Python fuzzy string search with `regex`

Question

Trying to understand fuzzy pattern matching with regex. What I want: I have a string, and I want to find identical or similar strings in other, perhaps larger strings. (Does one field in a database record occur, perhaps as a fuzzy substring, in any other field in that database record?)

Here's a sample. Comments indicate character positions.

import regex
to_search = "1990 /"
            #123456
            # ^^ ^
search_in = "V CAD-0000:0000[01] ISS 23/10/91"
            #12345678901234567890123456789012
            #                           ^^ ^
m = regex.search(f'({to_search}){{e<4}}', search_in, regex.BESTMATCH)

result:

>>> m

>>> m.fuzzy_changes
([], [], [28, 29, 31])

No substitutions, no insertions, 3 deletions at positions 28, 29 and 31. The order "substitutions insertions deletions" matters, it's taken from here.

Question: how to interpret this, in normal human language? What it says (I think):

"You have a match from substring 10/ in your search_in, if you delete positions 28, 29 and 31 in it."

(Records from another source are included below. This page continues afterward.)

Lemma served_store_policy {A} a0 c (k : option CallerRepoPolicy → M Srv A) Q w :
  served a0 (srv_app (w_app w)) →
  (∀ w', served a0 (srv_app (w_app w')) →
     wp (k (if chk_ConfigStore c then Some (cs_callerPolicy (app_store (srv_app (w_app w')))) else None)) Q w') →
  wp (bind (store_policy c) k) Q w.
Proof using.
  intros Hw Hk. apply wp_bind, wp_on_app. unfold wp at 1.
  exact (Hk (srv_world w (tick (set_app (interfere (w_clock w) (srv_app (w_app w))) (app_world w))))
    (served_beside_check a0 _ _ Hw)).
Qed.

(** C2: the verdicts of the daemon mean something.  Whatever fails and whatever else
    runs, a 200 answer of /check under authentication is given to an authenticated
    caller, whom the policy of the store the daemon served then authorized for the
    repository, and it is a verdict that is justified, by [justified], for the decoded
    request on that repository, under the configuration that the store served from then
    on had for it, and with the violations of other files that the blackboard then
    held.  Without interference the store is the one at the start
    ([served_undisturbed]). *)
Theorem check_answer_justified c options deferred done r w resp w'
    (Hauth : opt_RequireAuthentication options = true)
    (Hrun : NewHandlerWithOptions c options deferred "/check" done r w = (Returned resp, w'))
    (Hok : resp_Status resp = 200%Z) :
  ∃ caller request a repo, extractCallerName r options = Ok caller ∧
    decodeValidationRequest (with_caller caller r) = Ok request ∧
    served (srv_app (w_app w)) a ∧
    authorizeRepoAccess options (Some (cs_callerPolicy (app_store a))) caller (req_Repo request) = Ok repo ∧
    means_verdict a (handler_checker c options deferred) (set_Repo repo request) resp.
Proof.
  change (NewHandlerWithOptions c options deferred "/check" done r) with
    (withAuthenticatedCaller (checkHandler (handler_checker c options deferred) options done) options r) in Hrun.
  unfold withAuthenticatedCaller in Hrun. rewrite Hauth in Hrun. cbn [negb] in Hrun.
  destruct (extractCallerName r options) as [caller|] eqn:He; [|by injection Hrun as <-].
  set (r1 := with_caller caller r) in *. set (c' := handler_checker c options deferred) in *.
  assert (resolveCheckCaller r1 options = caller) as Hcaller.
  { unfold resolveCheckCaller. rewrite Hauth, andb_false_r. done. }
  enough (wp (checkHandler c' options done r1) (answers (λ resp, ∃ request a repo,
    decodeValidationRequest r1 = Ok request ∧ served (srv_app (w_app w)) a ∧
    authorizeRepoAccess options (Some (cs_callerPolicy (app_store a))) caller (req_Repo request) = Ok repo ∧
    means_verdict a c' (set_Repo repo request) resp)) w) as H.
  { unfold wp in H. rewrite Hrun in H. destruct (H Hok) as (request & a & repo & ?).
    by exists caller, request, a, repo. }
  clear Hrun Hok. unfold checkHandler. rewrite Hcaller, Hauth. cbn [negb].
  destruct (negb (String.eqb _ "POST")); [done|].
  apply (served_rate_allowed (srv_app (w_app w))); [constructor|]. intros ok w1 Hw1. destruct ok; [|done]. cbn [negb].
  destruct (decodeValidationRequest r1) as [request|resp1] eqn:Hd.
  2: { apply wp_ret. cbn. eapply not_200; [by eapply decode_status|set_solver]. }
  apply (served_store_policy (srv_app (w_app w))); [done|]. intros w2 Hw2.
  destruct (authorizeRepoAccess options _ caller (req_Repo request)) as [repo|err] eqn:Ha.
  2: { apply wp_ret. cbn. eapply not_200; [apply writeAuthorizationError_status|set_solver]. }
  assert (wp (if opt_LocalHTTP options then on_app (localPhysicalRepoPath (req_Repo request) repo) else ret "")
    (λ _ w3, served (srv_app (w_app w2)) (srv_app (w_app w3))) w2) as Hpath.
  { destruct (opt_LocalHTTP options); [|apply served_first].
    apply wp_on_app. apply (wp_keeps (served (srv_app (w_app w2)))); [apply keeps_localPhysicalRepoPath|constructor]. }
  apply wp_bind. eapply wp_mono; [exact Hpath|]. intros [physical|p|] w3 Hw3; cbn [chain]; [|done..].
  apply wp_on_app. eapply wp_mono; [by apply (answers_check_slotted (srv_app (w_app w2)))|].
  intros [resp1|p|] w4; cbn; [|done..]. intros H Hs. specialize (H Hs).
  exists request, (srv_app (w_app w2)), repo. split_and!; try done. destruct H as [Hc _]. by rewrite Hc in Ha.
Qed.
End routes.

(** ** The embedded catalog *)

Lemma governance_encodable {R : RegexpEngine} {J : JsonErrorText} {D : Digests} :
  payload_encodable (buildFunctionsResponse
    (map_imap (λ name rule, Some (catalog_entry name rule)) (pat_FitnessFunctions governance_pattern))) = true.
Proof. vm_compute. reflexivity. Qed.

Lemma governance_covers_defaults name :
  defaultFitnessFunctions !! name = Some true → is_Some (pat_FitnessFunctions governance_pattern !! name).
Proof.
  assert (map_Forall (λ name on, on = true → is_Some (pat_FitnessFunctions governance_pattern !! name))
    defaultFitnessFunctions) as H by (apply (bool_decide_eq_true_1 _); vm_compute; reflexivity).
  intros Hn. by apply (H name true).
Qed.

(** ** One request at a time *)

Definition alone_srv {R : RegexpEngine} : Interference Srv := no_interference.

Section quiet.
Context {R : RegexpEngine} {O : GoMapOrder} {U : UnicodeTables} {J : JsonErrorText}
        {N : JsonNumberText} {E : OSEnv} {T : Toolchain} {D : Digests}
        {IC : Interference ConfigStore}.
#[local] Existing Instances alone kept_alone alone_srv.

(** The policy in force. *)
Definition policy_of (c : Checker) (w : world Srv) : option CallerRepoPolicy :=
  if chk_ConfigStore c then Some (cs_callerPolicy (app_store (srv_app (w_app w)))) else None.

(** Nothing but the limiter and the clock moved. *)
Definition untouched (w w' : world Srv) : Prop :=
  srv_app (w_app w') = srv_app (w_app w) ∧ w_files w' = w_files w ∧ w_dirs w' = w_dirs w ∧
  srv_deferredCanceled (w_app w') = srv_deferredCanceled (w_app w) ∧
  srv_shutdownRequested (w_app w') = srv_shutdownRequested (w_app w).

Lemma rate_allowed_run options caller w :
  ∃ ok w', rate_allowed options caller w = (Returned ok, w') ∧ untouched w w'.
Proof using.
  unfold rate_allowed. case_match; [by exists true, w|].
  unfold bind, Now, access. cbn. unfold interfere, alone_srv, no_interference.
  destruct (Allow _ _ _) as [ok l]. eexists ok, _. split; [reflexivity|done].
Qed.

Lemma store_policy_run c w :
  ∃ w', store_policy c w = (Returned (policy_of c w), w') ∧ untouched w w'.
Proof using. eexists. split; [reflexivity|]. by destruct w as [[]]. Qed.

(** A refused check touches nothing.  When the request is not authenticated,
    is not a valid check request or names a repository the policy does not grant
    its caller, /check answers with a client error and no check runs: no lock,
    no blackboard, no file and no configuration changes. *)
Theorem check_refusal_untouched c options deferred done r w
    (Hauth : opt_RequireAuthentication options = true)
    (Hrefused : ∀ caller request,
       extractCallerName r options = Ok caller → decodeValidationRequest r = Ok request →
       is_ok (authorizeRepoAccess options (policy_of c w) caller (req_Repo request)) = false) :
  ∃ resp w', NewHandlerWithOptions c options deferred "/check" done r w = (Returned resp, w') ∧
    resp_Status resp ∈ [400; 401; 403; 405; 413; 429]%Z ∧ untouched w w'.
Proof.
  change (NewHandlerWithOptions c options deferred "/check" done r) with
    (withAuthenticatedCaller (checkHandler (handler_checker c options deferred) options done) options r).
  unfold withAuthenticatedCaller. rewrite Hauth. cbn [negb].
  destruct (extractCallerName r options) as [caller|] eqn:He.
  2: { eexists _, _. split; [reflexivity|]. cbn. split; [set_solver|done]. }
  unfold checkHandler, resolveCheckCaller. rewrite Hauth, andb_false_r. cbn [negb authenticatedCaller with_caller r_caller fst].
  destruct (negb _).
  { eexists _, _. split; [reflexivity|]. cbn. split; [set_solver|done]. }
  unfold bind at 1. destruct (rate_allowed_run options caller w) as (ok & w1 & Hr & Hu). rewrite Hr.
  destruct ok; cbn [negb].
  2: { eexists _, _. split; [reflexivity|]. cbn. split; [set_solver|done]. }
  change (decodeValidationRequest (with_caller caller r)) with (decodeValidationRequest r).
  destruct (decodeValidationRequest r) as [request|resp] eqn:Hd.
  2: { eexists _, _. split; [reflexivity|]. apply decode_status in Hd. split; [set_solver|done]. }
  unfold bind at 1.
  destruct (store_policy_run (handler_checker c options deferred) w1) as (w2 & Hp & Hu2). rewrite Hp.
  assert (policy_of (handler_checker c options deferred) w1 = policy_of c w) as ->
    by (unfold policy_of; cbn; by destruct Hu as [-> _]).
  specialize (Hrefused caller request eq_refl eq_refl).
  destruct (authorizeRepoAccess _ _ _ _) as [repo|err]; [done|].
  eexists _, _. split; [reflexivity|]. pose proof (writeAuthorizationError_status err).
  split; [set_solver|]. unfold untouched in *. naive_solver congruence.
Qed.

(** *** Slots *)

Lemma calls_ATry h repo n a :
  calls a !! h = None →
  ∃ l, calls (lock_action (ATry h repo n) a) = <[h := mkCall repo l Trying]> (calls a).
Proof using.
  intros Hh. unfold lock_action, calls in *. cbn [exec begin_call]. unfold begin_call. rewrite Hh.
  pose proof (calls_ensureRepoLock repo (Z.to_nat (normalizePermits n)) (app_locks a)) as Hc.
  destruct (ensureRepoLock _ _ _) as [l c']. exists l. cbn in *. by rewrite Hc.
Qed.

Lemma calls_ATryReceive h repo l a :
  calls a !! h = Some (mkCall repo l Trying) →
  ∃ p, (p = Holding ∨ p = Leaving) ∧
    calls (lock_action (ATryReceive h) a) = <[h := mkCall repo l p]> (calls a).
Proof using.
  intros Hh. unfold lock_action, calls in *. cbn. rewrite Hh.
  case_decide; [exists Leaving|exists Holding]; cbn; auto.
Qed.

(** What a request for a slot leaves behind. *)
Definition slot_taken (c0 : gmap nat RepoLock.call) (js : list job) (o : outcome slot) (w : world App) : Prop :=
  match o with
  | Returned (Slot h) => c0 !! h = None ∧
      ∃ repo l, handles (<[h := mkCall repo l Holding]> c0) js (w_app w)
  | Returned _ => handles c0 js (w_app w)
  | _ => False
  end.

Lemma acquireConcurrencySlot_taken repo n c0 js w :
  handles c0 js (w_app w) → wp (acquireConcurrencySlot repo n) (slot_taken c0 js) w.
Proof using.
  intros [Hc Hj]. unfold acquireConcurrencySlot. case_match; [done|].
  unfold TryLockRepoN. apply wp_bind, wp_bind. unfold wp at 1, access. cbn [fst snd chain].
  unfold interfere at 1 2, alone, no_interference.
  set (h := fresh _). assert (calls (w_app w) !! h = None) as Hh.
  { apply (not_elem_of_dom (D := gset nat)). apply is_fresh. }
  destruct (calls_ATry h repo n (w_app w) Hh) as [l Hl].
  set (a1 := lock_action (ATry h repo n) (w_app w)) in *.
  assert (app_jobs a1 = js) as Hj1 by exact Hj.
  apply wp_bind. unfold wp at 1. cbn [fst snd chain w_app tick set_app w_clock].
  change (lock_action (ATryReceive h) (interfere (S (w_clock w))
    (lock_action (ATry h repo n) (interfere (w_clock w) (w_app w))))) with (lock_action (ATryReceive h) a1).
  destruct (calls_ATryReceive h repo l a1) as (p & Hp & Hr); [by rewrite Hl, lookup_insert_eq|].
  set (a2 := lock_action (ATryReceive h) a1) in *.
  assert (app_jobs a2 = js) as Hj2 by exact Hj. rewrite Hl, insert_insert_eq, Hc in Hr. rewrite Hc in Hh.
  change (cf_calls (app_locks a2)) with (calls a2). rewrite Hr, lookup_insert_eq. cbn [fmap option_fmap option_map call_phase].
  destruct Hp as [-> | ->].
  - rewrite bool_decide_true by done. unfold wp. cbn. split; [done|]. by exists repo, l.
  - rewrite bool_decide_false by done. unfold wp, bind, modify, access. cbn.
    unfold interfere, alone, no_interference. split; [|exact Hj].
    rewrite (calls_ALeave h repo l) by by rewrite Hr, lookup_insert_eq.
    by rewrite Hr, delete_insert_id.
Qed.

(** How a request leaves the locks: as they were, or with one lock more that the
    one new deferred check owns. *)
Definition slots_settled {A} (warming : A) (c0 : gmap nat RepoLock.call) (js : list job)
    (o : outcome A) (a : App) : Prop :=
  o ≠ Blocked → handles c0 js a ∨
  ∃ j l, o = Returned warming ∧ c0 !! job_lock j = None ∧
    handles (<[job_lock j := mkCall (job_repo j) l Holding]> c0) (js ++ [j]) a.

Definition warming_answer : response := mkResponse 200 (PVerdict (mkResult StatusPass true [])).

(** Releasing one lock under another. *)
Lemma unlockRepo_under h repo l k t cs js w :
  cs !! h = None → <[h := mkCall repo l Holding]> cs !! k = None →
  handles (<[k := t]> (<[h := mkCall repo l Holding]> cs)) js (w_app w) →
  wp (unlockRepo h) (λ o w', o = Returned tt ∧ cs !! k = None ∧ handles (<[k := t]> cs) js (w_app w')) w.
Proof using.
  intros Hh Hk Hw. destruct (decide (k = h)) as [->|Hne]; [by rewrite lookup_insert_eq in Hk|].
  rewrite lookup_insert_ne in Hk by done. rewrite insert_insert_ne in Hw by done.
  eapply wp_mono; [eapply unlockRepo_handles; [|exact Hw]; by rewrite lookup_insert_ne|].
  by intros o w' [-> ?].
Qed.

I probably got that wrong. This is true tho':

"If you delete positions 5, 3 and 2, in that order, in to_search, you have an exact match at substring 10/ in search_in, yay!"

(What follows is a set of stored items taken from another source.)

(* ===== verification/ClientProofs.v ===== *)
(** * What the validation client guarantees

    The verdict it prints is the daemon's, a failure is never taken for one, requests
    stay on the host that was named, and the daemon reads the request that was meant. *)

From stdpp Require Import base gmap strings list fin_maps.
From Stdlib Require Import ZArith Lia Ascii.
From S2P Require Import Prelude GoStrings GoErrors GoFloat GoJson GoJsonPrint GoNet GoOS Fitness HistoryEvent Hooks HooksText Sarif Client Auth Server.
Set Default Goal Selector "!".

Section client.
Context {E : OSEnv} {SL : Sleeper} {U : UnicodeTables} {J : JsonErrorText} {N : JsonNumberText} {P : URLPackage} {T : TLSWorld}.
Context (getenv : string → string).
Context (git : string → list string → external (string * option goerror)).
Context (network : sent → nat → result goerror http_reply).
Context (starter : DaemonStartConfig → external (option goerror)).

Abbreviation CW := (world client_state).
Abbreviation CM := (M client_state).

(** ** Invariants of the state *)

(** Computations over the streams that leave them alone. *)
Definition mute {A} (m : HM A) : Prop := ∀ w, w_app (m w).2 = w_app w.
Lemma mute_bind {A B} (m : HM A) (k : A → HM B) : mute m → (∀ a, mute (k a)) → mute (bind m k).
Proof. intros Hm Hk w. unfold bind. specialize (Hm w). destruct (m w) as [[a| |] w']; cbn in *; [by rewrite Hk|done..]. Qed.
Lemma mute_os_op {A} op path (failed : goerror → world streams → A * world streams) effect :
  (∀ e w, w_app (failed e w).2 = w_app w) → (∀ w, w_app (effect w).2 = w_app w) → mute (os_op op path failed effect).
Proof.
  intros Hf He w. unfold os_op. destruct (os_fault _ _ _) as [e|].
  - specialize (Hf e w). by destruct (failed e w).
  - specialize (He w). by destruct (effect w).
Qed.
Lemma mute_gitOutput dir args : mute (gitOutput git dir args).
Proof. apply mute_bind; [done|]. by intros [output [e|]]. Qed.
Lemma mute_write_file path content : mute (write_file path content).
Proof.
  apply mute_bind; [apply mute_os_op; [done|]; intros w; by destruct (decide _)|]. intros [e|]; [done|].
  apply mute_bind; [by apply mute_os_op|]. intros a. apply mute_bind; [by apply mute_os_op|]. done.
Qed.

Fortunately, I found a guru! So I did

>>> import orc
>>> m = regex.search(f'({to_search}){{e<4}}', search_in, regex.BESTMATCH)
>>> m

>>> near_match = orc.NearMatch.from_regex(m, to_search)
>>> print(near_match)
10/
 I
190/
  I
1990/
    I
1990 /

Hmm... so the order of fuzzy_counts, is in fact, something, something, insertions?

I'd appreciate if anyone could shed some light on this.

nithinks · Accepted Answer

you are close. but according to the docs you mentioned in the post, this is what is going on here.

import regex
to_search = "1990 /"
            #123456
            # ^^ ^
search_in = "V CAD-0000:0000[01] ISS 23/10/91"
            #12345678901234567890123456789012
            #                           ^^ ^
m = regex.search(f'({to_search}){{e<4}}', search_in, regex.BESTMATCH)
m

output:

m.fuzzy_changes

output:

([], [], [28, 29, 31])

EXPLAINATION

let's break it down step by step:

The Context:

You're searching for the exact sequence "1990 /" within a longer text "V CAD-0000:0000[01] ISS 23/10/91".

The Findings:

Match Found: search discovered a similar sequence "10/" within the longer text.
Position: This "10/" sequence was found starting at positions 27 to 30 in the longer text.

The Analysis:

To get an exact match we should have had the longer string as this

V CAD-0000:0000[01] ISS 23/1990 /91

However, there were a few changes made to that string to get the actual string.

Changes:

Deletions:
- Locations: Positions 28, 29, and 31 in the presumed original sequence V CAD-0000:0000[01] ISS 23/1990 /91 were deleted.
- Resultant String: After these deletions, the presumed original sequence became the actual sequence V CAD-0000:0000[01] ISS 23/10/91.